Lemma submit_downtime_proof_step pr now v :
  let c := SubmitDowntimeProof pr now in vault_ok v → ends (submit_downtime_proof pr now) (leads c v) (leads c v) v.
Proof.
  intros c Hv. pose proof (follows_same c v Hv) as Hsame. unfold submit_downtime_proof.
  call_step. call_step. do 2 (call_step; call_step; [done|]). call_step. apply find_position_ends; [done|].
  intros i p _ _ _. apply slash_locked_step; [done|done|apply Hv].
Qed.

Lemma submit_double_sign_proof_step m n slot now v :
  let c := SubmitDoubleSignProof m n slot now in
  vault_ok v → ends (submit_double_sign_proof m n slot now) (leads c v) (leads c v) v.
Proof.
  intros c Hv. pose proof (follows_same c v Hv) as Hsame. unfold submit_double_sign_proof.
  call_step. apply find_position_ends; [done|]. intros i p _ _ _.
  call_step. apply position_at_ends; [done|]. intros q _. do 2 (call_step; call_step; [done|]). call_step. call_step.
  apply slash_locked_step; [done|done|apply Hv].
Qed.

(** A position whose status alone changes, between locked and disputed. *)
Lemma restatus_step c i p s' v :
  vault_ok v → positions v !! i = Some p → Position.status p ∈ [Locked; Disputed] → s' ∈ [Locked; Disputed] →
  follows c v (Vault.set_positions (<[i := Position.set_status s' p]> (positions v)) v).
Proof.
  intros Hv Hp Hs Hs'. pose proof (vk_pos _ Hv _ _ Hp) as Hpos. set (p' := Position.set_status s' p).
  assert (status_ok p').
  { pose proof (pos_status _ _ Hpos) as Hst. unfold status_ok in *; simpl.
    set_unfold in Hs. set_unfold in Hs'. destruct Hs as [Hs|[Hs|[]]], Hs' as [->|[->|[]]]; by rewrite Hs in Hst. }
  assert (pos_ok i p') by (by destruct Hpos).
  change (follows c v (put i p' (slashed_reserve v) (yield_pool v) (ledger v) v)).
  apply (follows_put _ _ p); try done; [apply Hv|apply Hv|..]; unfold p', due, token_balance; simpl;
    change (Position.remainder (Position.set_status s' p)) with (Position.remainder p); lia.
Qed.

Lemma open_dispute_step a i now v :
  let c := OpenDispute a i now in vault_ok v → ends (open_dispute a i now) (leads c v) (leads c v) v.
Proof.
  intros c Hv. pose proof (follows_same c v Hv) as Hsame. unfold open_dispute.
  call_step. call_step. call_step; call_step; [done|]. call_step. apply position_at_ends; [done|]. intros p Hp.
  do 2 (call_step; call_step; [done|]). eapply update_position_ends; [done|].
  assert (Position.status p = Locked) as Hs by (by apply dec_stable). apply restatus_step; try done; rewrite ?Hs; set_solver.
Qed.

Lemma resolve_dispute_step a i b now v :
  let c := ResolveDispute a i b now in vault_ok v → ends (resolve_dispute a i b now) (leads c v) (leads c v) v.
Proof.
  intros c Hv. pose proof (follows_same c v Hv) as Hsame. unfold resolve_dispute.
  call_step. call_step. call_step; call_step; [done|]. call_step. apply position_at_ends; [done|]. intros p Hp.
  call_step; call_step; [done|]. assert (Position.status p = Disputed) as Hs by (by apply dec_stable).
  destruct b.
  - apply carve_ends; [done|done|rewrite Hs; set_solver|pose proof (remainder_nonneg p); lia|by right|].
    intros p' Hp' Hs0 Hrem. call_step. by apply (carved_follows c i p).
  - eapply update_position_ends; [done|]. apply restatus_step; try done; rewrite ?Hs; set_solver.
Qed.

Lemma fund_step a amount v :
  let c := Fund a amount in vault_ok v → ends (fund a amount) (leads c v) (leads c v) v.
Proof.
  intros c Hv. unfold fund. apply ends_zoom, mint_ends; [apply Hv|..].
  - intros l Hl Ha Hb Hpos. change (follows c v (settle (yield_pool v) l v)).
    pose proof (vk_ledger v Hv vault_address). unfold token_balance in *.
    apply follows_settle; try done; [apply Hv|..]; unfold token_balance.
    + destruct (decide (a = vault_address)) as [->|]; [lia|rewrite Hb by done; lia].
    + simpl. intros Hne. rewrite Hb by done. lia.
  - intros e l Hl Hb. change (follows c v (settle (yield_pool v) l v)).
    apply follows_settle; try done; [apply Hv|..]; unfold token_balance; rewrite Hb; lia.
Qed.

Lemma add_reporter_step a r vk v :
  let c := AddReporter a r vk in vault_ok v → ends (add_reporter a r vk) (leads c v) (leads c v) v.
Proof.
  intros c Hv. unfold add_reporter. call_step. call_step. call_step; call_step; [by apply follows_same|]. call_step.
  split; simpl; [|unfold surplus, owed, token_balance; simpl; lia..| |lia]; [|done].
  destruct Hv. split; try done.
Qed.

**REQUIREMENT:**
The response should be the listing above, limited to the lines between the one holding "- intros l Hl" and the one holding "Hv|..]; unfold token_balance.", inclusive, reproduced exactly.

**ANSWER FOR THIS EXERCISE:**
  - intros l Hl Ha Hb Hpos. change (follows c v (settle (yield_pool v) l v)).
    pose proof (vk_ledger v Hv vault_address). unfold token_balance in *.
    apply follows_settle; try done; [apply Hv|..]; unfold token_balance.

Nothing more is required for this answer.